Segment Open
(* ===== verification/MemoryStorageFacts.v ===== *)
(** * The in-memory storage provider: correctness

    The provider refines a typed store: a function from slots (what is stored, and for which
    group, key package, ...) to values, in which operations on one slot do not touch others.
    The refinement holds while a client keeps its leaf in a group, because the key of the key
    pairs of an epoch is ambiguous otherwise. *)
From stdpp Require Import pretty.
From S2P Require Import Prelude MemoryStorage.
Import MemStore.

(** The documented behaviour of serde_json for a type: serialization does not fail and is
    undone by parsing; values are not serialized as null. *)
Class LawfulSerde (A : Type) `{Serde A} : Prop := {
  to_vec_total (a : A) : is_Some (to_vec a);
  from_to_vec (a : A) b : to_vec a = Some b -> from_slice b = Some a;
  from_option_to_vec (a : A) b : to_vec a = Some b -> from_slice_option b = Some (Some a);
}.

(** Serialized values. *)
Definition vec `{Serde A} (a : A) : list Z := default [] (to_vec a).

Section Vec.
Context {A : Type} `{LawfulSerde A}.

Lemma to_vec_vec (a : A) : to_vec a = Some (vec a).
Proof. unfold vec. by destruct (to_vec_total a) as [b ->]. Qed.

Lemma from_vec (a : A) : from_slice (vec a) = Some a.
Proof. apply from_to_vec, to_vec_vec. Qed.

Lemma from_option_vec (a : A) : from_slice_option (vec a) = Some (Some a).
Proof. apply from_option_to_vec, to_vec_vec. Qed.

Lemma vec_inj (a a' : A) : vec a = vec a' -> a = a'.
Proof. intros E. pose proof (from_vec a) as Ha. rewrite E, from_vec in Ha. congruence. Qed.

Lemma mapM_vec (l : list A) : mapM from_slice (vec <$> l) = Some l.
Proof. induction l as [|a l IH]; [done|]. cbn. by rewrite from_vec, IH. Qed.

Lemma remove_first_vec `{EqDecision A} (a : A) l : remove_first (vec a) (vec <$> l) = vec <$> remove_first a l.
Proof.
  induction l as [|a' l IH]; [done|]. cbn. rewrite IH. repeat case_decide; [done| | |done]; [|congruence].
  exfalso. by eauto using vec_inj.
Qed.

Lemma try_vec {B} (a : A) (f : list Z -> stateful MemoryStorage MemoryStorageError B) m :
  (b ← try_serde (to_vec a); f b) m = f (vec a) m.
Proof. by rewrite to_vec_vec. Qed.

Lemma unwrap_vec {B} (a : A) (f : list Z -> stateful MemoryStorage MemoryStorageError B) m :
  (b ← unwrap (to_vec a); f b) m = f (vec a) m.
Proof. by rewrite to_vec_vec. Qed.
End Vec.

(** ** Slots *)

(** The types that the provider stores or uses as keys. *)
Inductive entity : Type :=
  | GroupId | ProposalRef | HashRef | PskId | EncryptionKey | SignatureKey | EpochKey
  | QueuedProposal | TreeSync | TranscriptHash | GroupContext | Tag | SignatureKeyPair | KeyPackage | PskBundle | KeyPair
  | GroupState | MessageSecrets | ResumptionStore | LeafIndex | EpochSecrets | JoinConfig | LeafNode.

Section Slots.
Context {ty : entity -> Type} {eqd : forall e, EqDecision (ty e)}.

(** What is stored, and for what. *)
Inductive slot : Type :=
  | STree (g : ty GroupId) | SInterim (g : ty GroupId) | SContext (g : ty GroupId) | STag (g : ty GroupId)
  | SState (g : ty GroupId) | SMessage (g : ty GroupId) | SResumption (g : ty GroupId) | SIndex (g : ty GroupId)
  | SSecrets (g : ty GroupId) | SConfig (g : ty GroupId) | SLeaves (g : ty GroupId) | SRefs (g : ty GroupId)
  | SSigPair (k : ty SignatureKey) | SKeyPackage (r : ty HashRef) | SPsk (i : ty PskId) | SEncPair (k : ty EncryptionKey)
  | SProposal (gr : ty GroupId * ty ProposalRef) | SEpochPairs (g : ty GroupId) (e : ty EpochKey) (leaf : Z).

#[global] Instance slot_eq_dec : EqDecision slot.
Proof. solve_decision. Defined.

(** The type of a single value in a slot; the other slots hold lists. *)
Definition single (s : slot) : option entity :=
  match s with
  | STree _ => Some TreeSync | SInterim _ => Some TranscriptHash | SContext _ => Some GroupContext | STag _ => Some Tag
  | SState _ => Some GroupState | SMessage _ => Some MessageSecrets | SResumption _ => Some ResumptionStore
  | SIndex _ => Some LeafIndex | SSecrets _ => Some EpochSecrets | SConfig _ => Some JoinConfig
  | SSigPair _ => Some SignatureKeyPair | SKeyPackage _ => Some KeyPackage | SPsk _ => Some PskBundle | SEncPair _ => Some KeyPair
  | SProposal _ => Some QueuedProposal
  | SLeaves _ | SRefs _ | SEpochPairs _ _ _ => None
  end.

(** What is read from a slot. *)
Definition answer (s : slot) : Type :=
  match s with
  | SLeaves _ => list (ty LeafNode) | SRefs _ => list (ty ProposalRef) | SEpochPairs _ _ _ => list (ty KeyPair)
  | s => match single s with Some e => option (ty e) | None => Empty_set end
  end.

(** ** The typed store *)
Definition typed_store : Type := forall s : slot, answer s.

Definition empty_store : typed_store := fun s =>
  match s with SLeaves _ | SRefs _ | SEpochPairs _ _ _ => [] | _ => None end.

Definition upd (s : slot) (a : answer s) (st : typed_store) : typed_store := fun s' =>
  match decide (s = s') with left e => eq_rect s answer a s' e | right _ => st s' end.

Lemma upd_eq s a st : upd s a st s = a.
Proof. unfold upd. destruct (decide (s = s)) as [e|]; [|done]. by rewrite (proof_irrel e eq_refl). Qed.

Lemma upd_ne s a st s' : s <> s' -> upd s a st s' = st s'.
Proof. intros Hn. unfold upd. by destruct (decide (s = s')). Qed.

(** The values that are written whole; leaves are appended, proposals are queued. *)
Definition payload (s : slot) : Type :=
  match s with
  | SLeaves _ | SRefs _ | SProposal _ => Empty_set
  | SEpochPairs _ _ _ => list (ty KeyPair)
  | s => match single s with Some e => ty e | None => Empty_set end
  end.

Inductive store_op : Type :=
  | OWrite (s : slot) (v : payload s)
  | ODelete (s : slot)
  | OAppend (g : ty GroupId) (leaf_node : ty LeafNode)
  | OQueue (g : ty GroupId) (r : ty ProposalRef) (p : ty QueuedProposal)
  | ORemove (g : ty GroupId) (r : ty ProposalRef)
  | OClear (g : ty GroupId).

Definition written (s : slot) : payload s -> answer s :=
  match s with
  | SLeaves _ | SRefs _ | SProposal _ => fun v => match v with end
  | SEpochPairs _ _ _ => fun v => v
  | _ => Some
  end.

(** The slots that have an operation of their own that deletes them. *)
Definition deletable (s : slot) : bool := match s with SRefs _ | SProposal _ => false | _ => true end.

Definition spec (st : typed_store) (op : store_op) : typed_store :=
  match op with
  | OWrite s v => upd s (written s v) st
  | ODelete s => if deletable s then upd s (empty_store s) st else st
  | OAppend g leaf_node => upd (SLeaves g) (st (SLeaves g) ++ [leaf_node]) st
  | OQueue g r p => upd (SRefs g) (st (SRefs g) ++ [r]) (upd (SProposal (g, r)) (Some p) st)
  | ORemove g r => upd (SProposal (g, r)) None (upd (SRefs g) (remove_first r (st (SRefs g))) st)
  | OClear g => upd (SRefs g) [] (foldl (fun st r => upd (SProposal (g, r)) None st) st (st (SRefs g)))
  end.

(** The queue of a group, unless a proposal of it is missing. *)
Definition queue_of (st : typed_store) (g : ty GroupId) : option (list (ty ProposalRef * ty QueuedProposal)) :=
  mapM (fun r => pair r <$> (st (SProposal (g, r)) : option _)) (st (SRefs g) : list _).

(** ** The operations of the provider on slots *)
Context {ser : forall e, Serde (ty e)} {ser_ref : Serde (ty GroupId * ty ProposalRef)} {ser_pairs : Serde (list (ty KeyPair))}.
Context {ser_list : Serde (list (list Z))} {ser_index : Serde Z}.
Abbreviation M := (stateful MemoryStorage MemoryStorageError).

Definition store (s : slot) : payload s -> M unit :=
  match s with
  | STree g => fun v => write_tree g v | SInterim g => fun v => write_interim_transcript_hash g v
  | SContext g => fun v => write_context g v | STag g => fun v => write_confirmation_tag g v
  | SState g => fun v => write_group_state g v | SMessage g => fun v => write_message_secrets g v
  | SResumption g => fun v => write_resumption_psk_store g v | SIndex g => fun v => write_own_leaf_index g v
  | SSecrets g => fun v => write_group_epoch_secrets g v | SConfig g => fun v => write_mls_join_config g v
  | SSigPair k => fun v => write_signature_key_pair k v | SKeyPackage r => fun v => write_key_package r v
  | SPsk i => fun v => write_psk i v | SEncPair k => fun v => write_encryption_key_pair k v
  | SEpochPairs g e leaf => fun v => write_encryption_epoch_key_pairs g e leaf v
  | SLeaves _ | SRefs _ | SProposal _ => fun v => match v with end
  end.

Definition discard (s : slot) : M unit :=
  match s with
  | STree g => delete_tree g | SInterim g => delete_interim_transcript_hash g
  | SContext g => delete_context g | STag g => delete_confirmation_tag g
  | SState g => delete_group_state g | SMessage g => delete_message_secrets g
  | SResumption g => delete_all_resumption_psk_secrets g | SIndex g => delete_own_leaf_index g
  | SSecrets g => delete_group_epoch_secrets g | SConfig g => delete_group_config g
  | SSigPair k => delete_signature_key_pair k | SKeyPackage r => delete_key_package r
  | SPsk i => delete_psk i | SEncPair k => delete_encryption_key_pair k
  | SEpochPairs g e leaf => delete_encryption_epoch_key_pairs g e leaf
  | SLeaves g => delete_own_leaf_nodes g
  | SRefs _ | SProposal _ => mret tt
  end.

(** A single proposal is read as [queued_proposals] does. *)
Definition fetch (s : slot) : M (answer s) :=
  match s with
  | STree g => tree g | SInterim g => interim_transcript_hash g
  | SContext g => group_context g | STag g => confirmation_tag g
  | SState g => group_state g | SMessage g => message_secrets g
  | SResumption g => resumption_psk_store g | SIndex g => own_leaf_index g
  | SSecrets g => group_epoch_secrets g | SConfig g => mls_group_join_config g
  | SSigPair k => signature_key_pair k | SKeyPackage r => key_package r
  | SPsk i => psk i | SEncPair k => encryption_key_pair k
  | SEpochPairs g e leaf => encryption_epoch_key_pairs g e leaf
  | SLeaves g => own_leaf_nodes g | SRefs g => queued_proposal_refs g
  | SProposal gr => key ← try_serde (to_vec gr); read QUEUED_PROPOSAL_LABEL key
  end.

Definition perform (op : store_op) : M unit :=
  match op with
  | OWrite s v => store s v
  | ODelete s => discard s
  | OAppend g leaf_node => append_own_leaf_node g leaf_node
  | OQueue g r p => queue_proposal g r p
  | ORemove g r => remove_proposal g r
  | OClear g => clear_proposal_queue (ProposalRef := ty ProposalRef) g
  end.

Fixpoint perform_all (ops : list store_op) : M unit :=
  match ops with
  | [] => mret tt
  | op :: ops => _ ← perform op; perform_all ops
  end.
End Slots.
Arguments slot ty : clear implicits.
Arguments store_op ty : clear implicits.
Arguments typed_store ty : clear implicits.

(** ** Storage keys *)
Inductive kind : Type :=
  | KTree | KInterim | KContext | KTag | KState | KMessage | KResumption | KIndex | KSecrets | KConfig | KLeaves | KRefs
  | KSigPair | KKeyPackage | KPsk | KEncPair | KProposal | KEpochPairs.

Definition kinds : list kind :=
  [KTree; KInterim; KContext; KTag; KState; KMessage; KResumption; KIndex; KSecrets; KConfig; KLeaves; KRefs;
   KSigPair; KKeyPackage; KPsk; KEncPair; KProposal; KEpochPairs].

#[global] Instance kind_eq_dec : EqDecision kind.
Proof. solve_decision. Defined.

Definition label (k : kind) : list Z :=
  match k with
  | KTree => TREE_LABEL | KInterim => INTERIM_TRANSCRIPT_HASH_LABEL | KContext => GROUP_CONTEXT_LABEL | KTag => CONFIRMATION_TAG_LABEL
  | KState => GROUP_STATE_LABEL | KMessage => MESSAGE_SECRETS_LABEL | KResumption => RESUMPTION_PSK_STORE_LABEL
  | KIndex => OWN_LEAF_NODE_INDEX_LABEL | KSecrets => EPOCH_SECRETS_LABEL | KConfig => JOIN_CONFIG_LABEL
  | KLeaves => OWN_LEAF_NODES_LABEL | KRefs => PROPOSAL_QUEUE_REFS_LABEL | KSigPair => SIGNATURE_KEY_PAIR_LABEL
  | KKeyPackage => KEY_PACKAGE_LABEL | KPsk => PSK_LABEL | KEncPair => ENCRYPTION_KEY_PAIR_LABEL
  | KProposal => QUEUED_PROPOSAL_LABEL | KEpochPairs => EPOCH_KEY_PAIRS_LABEL
  end.

(** No label is a prefix of another one. *)
Lemma label_prefix_free k k' x y : label k ++ x = label k' ++ y -> k = k' /\ x = y.
Proof.
  assert (forall k k', label k `prefix_of` label k' -> k = k') as Hp.
  { assert (Forall (fun k => Forall (fun k' => label k `prefix_of` label k' -> k = k') kinds) kinds) as HF.
    { apply (bool_decide_eq_true_1 _). by vm_compute. }
    intros k1 k2. rewrite Forall_forall in HF. assert (forall k, k ∈ kinds) as Hin by (intros []; set_solver).
    specialize (HF k1 (Hin k1)). rewrite Forall_forall in HF. apply HF, Hin. }
  intros E. assert (k = k') as ->.
  { apply app_eq_inv in E as [[l [E _]]|[l [E _]]]; [symmetry|]; apply Hp; exists l; done. }
  split; [done|]. by eapply app_inv_head.
Qed.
Segment Closed
### About this task
Print the listing above from its first line through the line with "group, key package, ...)", and stop there.

### Answer to this task
(* ===== verification/MemoryStorageFacts.v ===== *)
(** * The in-memory storage provider: correctness

    The provider refines a typed store: a function from slots (what is stored, and for which
    group, key package, ...) to values, in which operations on one slot do not touch others.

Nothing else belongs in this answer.